Wed Dec 11 05:00 PM -- 07:00 PM (PST) @ East Exhibition Hall B + C #143

In this paper, we address the ice-start problem, i.e., the challenge of deploying machine learning models when only a little or no training data is initially available, and acquiring each feature element of data is associated with costs. This setting is representative of the real-world machine learning applications. For instance, in the health care domain, obtaining every single measurement comes with a cost. We propose Icebreaker, a principled framework for elementwise training data acquisition. Icebreaker introduces a full Bayesian Deep Latent Gaussian Model (BELGAM) with a novel inference method, which combines recent advances in amortized inference and stochastic gradient MCMC to enable fast and accurate posterior inference. By utilizing BELGAM’s ability to fully quantify model uncertainty, we also propose two information acquisition functions for imputation and active prediction problems. We demonstrate that BELGAM performs significantly better than previous variational autoencoder (VAE) based models, when the data set size is small, using both machine learning benchmarks and real world recommender systems and health-care applications. Moreover, Icebreaker not only demonstrates improved performance compared to baselines, but it is also capable of achieving better test performance with less training data available.

Author Information

Wenbo Gong (University of Cambridge)
Sebastian Tschiatschek (Microsoft Research)
Sebastian Nowozin (Microsoft Research Cambridge)
Richard Turner (University of Cambridge)
José Miguel Hernández-Lobato (University of Cambridge)
Cheng Zhang (Microsoft Research, Cambridge, UK)

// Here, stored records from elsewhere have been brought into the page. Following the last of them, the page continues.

Lemma sessions_opened (sessions : gmap pystr (list turn)) user_id other :
  match sessions !! user_id with
  | Some _ => sessions
  | None => <[user_id := []]> sessions
  end !! other
  = if decide (other = user_id) then Some (default [] (sessions !! user_id))
    else sessions !! other.
Proof.
  destruct (decide (other = user_id)) as [-> | Hne].
  - destruct (sessions !! user_id) as [short |] eqn:E;
      [rewrite E; reflexivity | apply lookup_insert_eq].
  - destruct (sessions !! user_id); [reflexivity |].
    apply lookup_insert_ne. congruence.
Qed.


(** X12: a request touches its own user only.  Whatever the outcome, the
    user's buffer exists, and it holds at most 2 * SHORT_TERM_TURNS turns
    unless the request stopped at the store and left the buffer as it was;
    the buffers of the other users, and what the store holds for them, are
    as they were; and a store that is a mapping stays one and holds an
    entry for the user. *)
Theorem ask_isolation user_id message b (st : state) outcome b' st' :
  ask user_id message b st = (outcome, b', st') ->
  (exists short,
      user_sessions b' !! user_id = Some short
      /\ ((Z.of_nat (length short) <= 2 * SHORT_TERM_TURNS)%Z
          \/ short = default [] (user_sessions b !! user_id)))
  /\ (forall other,
         other <> user_id ->
         user_sessions b' !! other = user_sessions b !! other
         /\ getitem (persistent_memories b') other
            = getitem (persistent_memories b) other)
  /\ (forall members,
         persistent_memories b = JObject members ->
         exists members' entry,
           persistent_memories b' = JObject members'
           /\ dict_get members' user_id = Some entry).
Proof.
  unfold ask, SHORT_TERM_TURNS. cbv zeta.
  pose proof (sessions_opened (user_sessions b) user_id) as Hopen.
  set (sessions := match user_sessions b !! user_id with
                   | Some _ => user_sessions b
                   | None => <[user_id := []]> (user_sessions b)
                   end) in *.
  assert (sessions !! user_id = Some (default [] (user_sessions b !! user_id)))
    as Hown by (rewrite Hopen, decide_True by reflexivity; reflexivity).
  assert (forall other, other <> user_id ->
                        sessions !! other = user_sessions b !! other)
    as Hothers by (intros other Hne; rewrite Hopen, decide_False by exact Hne;
                   reflexivity).
  clear Hopen.
  (* the store after lines 195-196 *)
  destruct (contains _ _) as [present | e] eqn:Hcontains.
  2:{ intros [= <- <- <-]. cbn [user_sessions persistent_memories].
      split; [eauto |]. split; [intros other Hne; split; [auto | reflexivity] |].
      intros members Hm. rewrite Hm in Hcontains. discriminate. }
  destruct (if present then _ else _) as [memories | e] eqn:Hinit.
  2:{ intros [= <- <- <-]. cbn [user_sessions persistent_memories].
      split; [eauto |]. split; [intros other Hne; split; [auto | reflexivity] |].
      intros members Hm. rewrite Hm in Hinit.
      destruct present; discriminate. }
  assert (forall other, other <> user_id ->
                        getitem memories other
                        = getitem (persistent_memories b) other) as Hkeep.
  { intros other Hne. destruct present.
    - injection Hinit as <-. reflexivity.
    - eapply getitem_setitem_ne; eassumption. }
  assert (forall members,
             persistent_memories b = JObject members ->
             exists members' entry,
               memories = JObject members'
               /\ dict_get members' user_id = Some entry) as Hentry0.
  { intros members Hm. rewrite Hm in Hcontains, Hinit.
    destruct present.
    - injection Hinit as <-. injection Hcontains as Hpresent.
      destruct (dict_get members user_id) as [entry |] eqn:E; [| discriminate].
      eauto.
    - injection Hinit as <-. eexists _, _. split; [reflexivity |].
      apply dict_get_set_eq. }
  assert ((exists short,
                 sessions !! user_id = Some short
                 /\ ((Z.of_nat (length short) <= 2 * 6)%Z
                     \/ short = default [] (user_sessions b !! user_id)))
             /\ (forall other,
                    other <> user_id ->
                    sessions !! other = user_sessions b !! other
                    /\ getitem memories other
                       = getitem (persistent_memories b) other)
             /\ (forall members,
                    persistent_memories b = JObject members ->
                    exists members' entry,
                      memories = JObject members'
                      /\ dict_get members' user_id = Some entry)) as Hstop
    by (split; [eauto |]; split; [intros other Hne; split; auto | exact Hentry0]).
  destruct (getitem memories user_id) as [entry | e] eqn:Hentry;
    [| intros [= <- <- <-]; exact Hstop].
  destruct (getitem entry _) as [long | e] eqn:Hlong;
    [| intros [= <- <- <-]; exact Hstop].
  clear Hstop. rewrite Hown. cbn [default].
  set (short := trim_short_term
                  (default [] (user_sessions b !! user_id)
                   ++ [mkTurn (py "user") message])).
  assert (Z.of_nat (length short) <= 2 * 6)%Z as Hshort
    by (pose proof (trim_short_term_length
                      (default [] (user_sessions b !! user_id)
                       ++ [mkTurn (py "user") message])); subst short; lia).
  assert (forall later : list turn,
             (forall other, other <> user_id ->
                 <[user_id := later]> sessions !! other
                 = user_sessions b !! other)) as Hsess.
  { intros later other Hne. rewrite lookup_insert_ne by congruence. auto. }
  destruct (update_memories_value _ _ st) as [[long' | e] st1].
  2:{ intros [= <- <- <-]. cbn [user_sessions persistent_memories].
      rewrite lookup_insert_eq. split; [eauto |].
      split; [intros other Hne; split; auto | exact Hentry0]. }
  destruct (getitem_mapping _ _ _ Hlong) as (inner & -> & _).
  destruct (getitem_mapping _ _ _ Hentry) as (members0 & -> & _).
  cbn [setitem].
  assert (forall other, other <> user_id ->
             getitem (JObject (dict_set members0 user_id
                                 (JObject (dict_set inner (py "long") long'))))
               other
             = getitem (persistent_memories b) other) as Hkeep'.
  { intros other Hne. rewrite <- (Hkeep other Hne). cbn [getitem].
    rewrite dict_get_set_ne by exact Hne. reflexivity. }
  assert (forall members,
             persistent_memories b = JObject members ->
             exists members' entry,
               JObject (dict_set members0 user_id
                          (JObject (dict_set inner (py "long") long')))
               = JObject members'
               /\ dict_get members' user_id = Some entry) as Hentry'.
  { intros members _. eexists _, _. split; [reflexivity |].
    apply dict_get_set_eq. }
  destruct (iter_strs long') as [items | e].
  2:{ intros [= <- <- <-]. cbn [user_sessions persistent_memories].
      rewrite lookup_insert_eq. split; [eauto |].
      split; [intros other Hne; split; auto | exact Hentry']. }
  destruct (build_prompt _ _ st1) as [[prompt | e] st2].
  2:{ intros [= <- <- <-]. cbn [user_sessions persistent_memories].
      rewrite lookup_insert_eq. split; [eauto |].
      split; [intros other Hne; split; auto | exact Hentry']. }
  destruct (call_model prompt st2) as [[reply | e] st3];
    intros [= <- <- <-]; cbn [user_sessions persistent_memories];
    rewrite lookup_insert_eq.
  - split.
    + eexists. split; [reflexivity |]. left.
      match goal with
      | |- context [length (trim_short_term ?l)] =>
          pose proof (trim_short_term_length l)
      end. lia.
    + split; [| exact Hentry'].
      intros other Hne. split; [| auto].
      rewrite lookup_insert_ne by congruence. auto.
  - split; [eauto |].
    split; [intros other Hne; split; auto | exact Hentry'].
Qed.



End Ask.

Lemma triple_eta {A B C} (r : A * B * C) : r = (r.1.1, r.1.2, r.2).
Proof. destruct r as [[a b] c]. reflexivity. Qed.


Lemma ask_isolation_witness :
  user_sessions
    (ask (py "42") (py "I like tea") neighbour
       (start (answers TEA_REPLY) 0)).1.2 !! py "7"
  = Some [user_turn (py "hello")]
  /\ getitem
       (persistent_memories
          (ask (py "42") (py "I like tea") neighbour
             (start (answers TEA_REPLY) 0)).1.2) (py "7")
     = Returned (entry_of [py "Uses Linux"]).
Proof.
  destruct (ask_isolation (P := answers TEA_REPLY) _ _ _ _ _ _ _
              (triple_eta (ask (py "42") (py "I like tea") neighbour
                             (start (answers TEA_REPLY) 0))))
    as (_ & Hothers & _).
  destruct (Hothers (py "7")) as [Hs Hm]; [discriminate |].
  rewrite Hs, Hm. split; reflexivity.
Defined.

Cheng Zhang is a principal researcher at Microsoft Research Cambridge, UK. She leads the Data Efficient Decision Making (Project Azua) team in Microsoft. Before joining Microsoft, she was with the statistical machine learning group of Disney Research Pittsburgh, located at Carnegie Mellon University. She received her Ph.D. from the KTH Royal Institute of Technology. She is interested in advancing machine learning methods, including variational inference, deep generative models, and sequential decision-making under uncertainty; and adapting machine learning to social impactful applications such as education and healthcare. She co-organized the Symposium on Advances in Approximate Bayesian Inference from 2017 to 2019.